"""

(** Bodies from the network.  Whatever bytes follow a message on its stream, and
however they arrive, reading its body never panics and every call of [Read] returns;
the reader gets no more bytes than the Content-Length, and if the peer sent more the
stream is reset, once; after as many calls as there are bytes left, and one more,
the end or an error was reported, and the request is done exactly when it was. *)
Theorem body_safe max s contentLength reads : is_bytes (rd_avail (i_rd s)) -> i_bytesRemainingInFrame s = 0 -> i_resets s = [] ->
  Forall (fun rd => 0 < fst rd) reads ->
  exists b data err, read_many max (newBody s contentLength) reads = Some (b, data, err)
    /\ (0 <= contentLength -> len data <= contentLength)
    /\ (err = Some TooMuchData <-> i_resets (b_str b) = [ErrCodeMessageError])
    /\ (err <> Some TooMuchData <-> i_resets (b_str b) = [])
    /\ (List.length (rd_avail (i_rd s)) < List.length reads -> err <> None)%nat
    /\ (b_requestDone b = true <-> err <> None).
Proof.
  intros Hb Hr Hres Hsz. set (cl := if contentLength >=? 0 then Some contentLength else None).
  assert (body_wf (newBody s contentLength) cl 0) as Hw.
  { unfold body_wf, stream_wf, newBody, cl. destruct (contentLength >=? 0) eqn:E; cbn; (split; [split; [done|lia]|]); (split; [done|]); (split; [done|]); [|done]. breflect. split; [done|lia]. }
  assert (b_requestDone (newBody s contentLength) = false) as Hd by (unfold newBody; by split_if).
  assert (left_over (b_str (newBody s contentLength)) = List.length (rd_avail (i_rd s))) as El by (unfold newBody; by split_if).
  assert (forall n, 0 <= contentLength -> (forall m, cl = Some m -> n <= m) -> n <= contentLength) as Hcl.
  { intros n Hn Hm. apply Hm. unfold cl. by rewrite Z.geb_leb, (proj2 (Z.leb_le 0 contentLength)). }
  assert (exists b data err, read_many max (newBody s contentLength) reads = Some (b, data, err) /\ (forall n, cl = Some n -> 0 + len data <= n)
    /\ i_resets (b_str b) = (match err with Some TooMuchData => [ErrCodeMessageError] | _ => [] end)
    /\ (left_over (b_str (newBody s contentLength)) < List.length reads -> err <> None)%nat /\ (b_requestDone b = true <-> err <> None))
    as (b & data & err & E & L1 & L2 & L3 & L4).
  { clear Hb Hr Hres El Hcl. clearbody cl. revert Hw Hd. generalize 0 as got. generalize (newBody s contentLength) as b.
    induction Hsz as [|[size a] reads Hs _ IH]; intros b got Hw Hd; cbn [read_many].
    { eexists _, _, _. split; [reflexivity|]. change (len (@nil Z)) with 0. destruct Hw as (_ & Hw & _ & Hcl). split; [intros n Hn; rewrite Hn in Hcl; lia|]. split; [done|]. cbn. split; [lia|]. by rewrite Hd. }
    destruct (response_Read_ok max b cl got size a Hw Hs) as (b1 & data & err & -> & R1 & R2 & R3 & R4 & R5). cbn [mbind option_bind].
    destruct err as [e|]; [by eexists _, _, _; split_and!; [reflexivity|..]; auto|]. destruct (R3 eq_refl) as (Hw1 & Hd1 & Hl1).
    destruct (IH b1 (got + len data) Hw1 ltac:(congruence)) as (b2 & more & err & -> & I1 & I2 & I3 & I4). cbn [mbind option_bind].
    eexists _, _, _. split; [reflexivity|]. rewrite len_app. split; [intros n Hn; specialize (I1 n Hn); lia|]. split; [done|]. split; [|done].
    cbn [List.length]. intros Hlt. apply I3. lia. }
  exists b, data, err. rewrite El in L3. split; [done|]. split; [intros Hn; by apply Hcl; [|intros m Hm; specialize (L1 m Hm); lia]|].
  split; [|split; [|done]]; rewrite L2; destruct err as [[]|]; done.
Qed.
(* ===== verification/Exchange.v ===== *)
(** * A request and its answer, over the wire

The handler of [internal/relay/server.go] and [access.go] as the calls it makes on
its response writer, and the whole exchange of a CONNECT-UDP request: the client's
fields in QPACK and frames ([Requests]), the relay's parser, its handler ([Server]),
its answer in fields and frames ([ResponseWriter]), and what [dial] of
[masque-go/client.go] makes of it ([Responses], [MasqueConn]), on a connection whose
settings came over the control stream ([ControlStream]). *)

From stdpp Require Import base gmap strings list numbers.
From Stdlib Require Import ZArith Lia.
From S2P Require Import Prelude.
From S2P Require Import GoStrings.
From S2P Require Import Netip.
From S2P Require Import TargetPolicy.
From S2P Require Import Sessions.
From S2P Require Import Base58.
From S2P Require Import AccessConfig.
From S2P Require Import Bolt.
From S2P Require Import Tickets.
From S2P Require Import Samples.
From S2P Require Import Authorize.
From S2P Require Import ProxyRequest.
From S2P Require Import Paths.
From S2P Require Import Certificate.
From S2P Require Import TicketService.
From S2P Require Import Server.
From S2P Require Import Startup.
From S2P Require Import MasqueConn.
From S2P Require Import Reach.
From S2P Require Import Quicvarint.
From S2P Require Import ControlStream.
From S2P Require Import Headers.
From S2P Require Import Requests.
From S2P Require Import ResponseWriter.
From S2P Require Import Responses.

Local Open Scope Z_scope.

(** ** The relay's answers *)

(** [http.Error] of the standard library. *)
Definition http_Error (text : gostring) (code : Z) : list call :=
  [HeaderDel (str "Content-Length"); HeaderSet (str "Content-Type") (str "text/plain; charset=utf-8");
   HeaderSet (str "X-Content-Type-Options") (str "nosniff"); CallWriteHeader code; CallWrite (text ++ [10])].

Definition accessError (status : Z) (code : gostring) : list call :=
  HeaderSet (str "Qortal-Relay-Error") code :: http_Error code status.
(** [CancelWrite]: the stream is reset and takes nothing more. *)
Definition CancelWrite (u : upload) (code : Z) : upload :=
  {| u_src := u_src u; u_reads := u_reads u; u_out := {| o_written := o_written (u_out u); o_room := Some 0 |}; u_cancels := u_cancels u ++ [code] |}.

Inductive upload_error := SourceFailed (e : io_error) | WriteFailed | WrongLength.

Section Upload.
  Context `{Httpguts, Qpack, ResponseEnv}.
  Variable how : nat -> arrival.      (** how the reads of the source go *)

(** [cancelingReader.Read] *)
Definition cancelingReader_Read (u : upload) (size : Z) : upload * list Z * option io_error :=
  let '(data, err, r) := raw_Read (u_src u) size (how (u_reads u)) in
  let u := set_source u r in
  (match err with
   | Some EOF | None => u
   | Some _ => CancelWrite u ErrCodeRequestCanceled
   end, data, err).

(** [LimitedReader.Read] *)
Definition limited_Read (limit : option Z) (u : upload) (size : Z) : upload * list Z * option io_error :=
  match limit with
  | Some n => if n <=? 0 then (u, [], Some EOF) else cancelingReader_Read u (if size >? n then n else size)
  | None => cancelingReader_Read u size
  end.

"""

- What needs to be done -
Scan the entries above and return each line that holds "with".

- Task answer -
    /\ i_resets (b_str b) = (match err with Some TooMuchData => [ErrCodeMessageError] | _ => [] end)
    { eexists _, _, _. split; [reflexivity|]. change (len (@nil Z)) with 0. destruct Hw as (_ & Hw & _ & Hcl). split; [intros n Hn; rewrite Hn in Hcl; lia|]. split; [done|]. cbn. split; [lia|]. by rewrite Hd. }
  (match err with
  match limit with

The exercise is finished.